In an instant, the evil ghost's spectral wounds sealed over without a trace. The countless cursing, tormented dead faces that writhed across its body blazed anew with a malevolent, hungry light, their silent screams now glowing with stolen power, their anguish amplified as the Ju-On's form solidified, its horrific presence swelling with the life force of its devoured puppets.

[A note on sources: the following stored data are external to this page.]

(* ===== verification/PastUtxoSpec.v ===== *)
(** * The past UTXO of a block

    Restoring the UTXO set of a block from the chain of stored diffs, applying a merge
    set to it, and the multiset of the result: [CalculatePastUTXOAndAcceptanceData]
    from end to end. *)
From S2P Require Import Prelude Externalapi UtxoDiff ScriptNum ScriptStack OpcodeTable Script Hashing SigCache Opcode Engine.
From S2P Require Import OpcodeSafety EngineSafety SigSpec CacheTransparency.
From S2P Require Import Interval ReachabilityData Reachability ReachabilityTree ReachabilityAdd DagTopology Block Ghostdag GhostdagOrder GhostdagColour Window DifficultyManager Traversal HeaderValidation TransactionValidator TransactionSafety PastUtxo UtxoAcceptance.
Import TransactionHashing SigCache Opcode Ghostdag PastMedianTime Header HeaderValidation TransactionValidator PastUtxo.
Local Open Scope Z_scope.
Local Open Scope prog_scope.

(** ** The chain of diffs *)
Section Chain.
Context `{MuHash}.
Variable stores : utxoStores.
Abbreviation B := (us_virtualUTXO stores).
(* ===== verification/BlockBody.v ===== *)
(** * Validation of block bodies (processes/blockvalidator)

    block_body_in_isolation.go, block_body_in_context.go and header_estimated_size.go.
    The checks only read: the block, and in context the stores and the DAG.  The id
    that [TransactionID] caches in a transaction is not visible in the results. *)
From S2P Require Import Prelude Externalapi UtxoDiff ScriptNum ScriptStack OpcodeTable Script Hashing SigCache Opcode Engine.
From S2P Require Import Interval ReachabilityData Reachability DagTopology Block Merkle Ghostdag Window DifficultyManager Traversal HeaderValidation TransactionValidator TransactionSafety PastUtxo Coinbase.
Import TransactionHashing Opcode Ghostdag DagTopology PastMedianTime Header Merkle HeaderValidation TransactionValidator.
Local Open Scope Z_scope.
Local Open Scope prog_scope.

Abbreviation hash := (list Z) (only parsing).

Inductive bodyRuleError :=
  | ErrBadMerkleRoot
  | ErrBlockSizeTooHigh
  | ErrNoTransactions
  | ErrFirstTxNotCoinbase
  | ErrMultipleCoinbases
  | ErrTransactionsNotSorted
  | ErrDuplicateTx
  | ErrDoubleSpendInSameBlock
  | ErrChainedTransactions
  | ErrPrunedBlock
  | ErrUnfinalizedTransaction
  | ErrMissingParentBodies (missing : list hash).

Inductive bodyError :=
  | BodyRule (e : bodyRuleError)
  | BodyTransaction (e : txError)
  | BodyCoinbase (e : coinbaseError)
  | BodyPrefilledInput
  | BodyStore (e : ghostdagError)
  | BodyMedian (e : medianError)
  | BodyDag (e : reachabilityError).

Record bodyValidator := {
  bd_maxBlockSize : Z;
  bd_coinbaseManager : coinbaseManager;
  bd_transactionValidator : transactionValidator;
  bd_pastMedianTimeManager : pastMedianTimeManager
}.

Definition CoinbaseTransactionIndex : Z := 0.

(** [subnetworks.Less] *)
Definition subnetwork_Less (a b : DomainSubnetworkID) : bool :=
  match bytesCompare a b with Lt => true | _ => false end.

Though the ghastly wound upon its form had knitted shut, leaving no more trace than a ripple fading on stagnant water, a cold and alien dread began to crystallize in the deepest core of the malevolent entity. This was not the simple, biological fear of cessation that plagued mortals—a concept as meaningless to it as color is to the blind—but something far more profound: the chilling realization of absolute finitude. Its desperate, brutal act of life reclamation had consumed the final dregs of its hoarded spiritual capital; it had devoured the screaming essence of every last one of its human puppets, leaving no vessels remaining in its thrall, no more wellsprings of vitality to fuel a future resurrection. It now stood upon a terrifying cliff, its power momentarily restored to a blazing peak, yet its means of replenishment were utterly exhausted, leaving it a starved evil facing an eternity of dimming embers.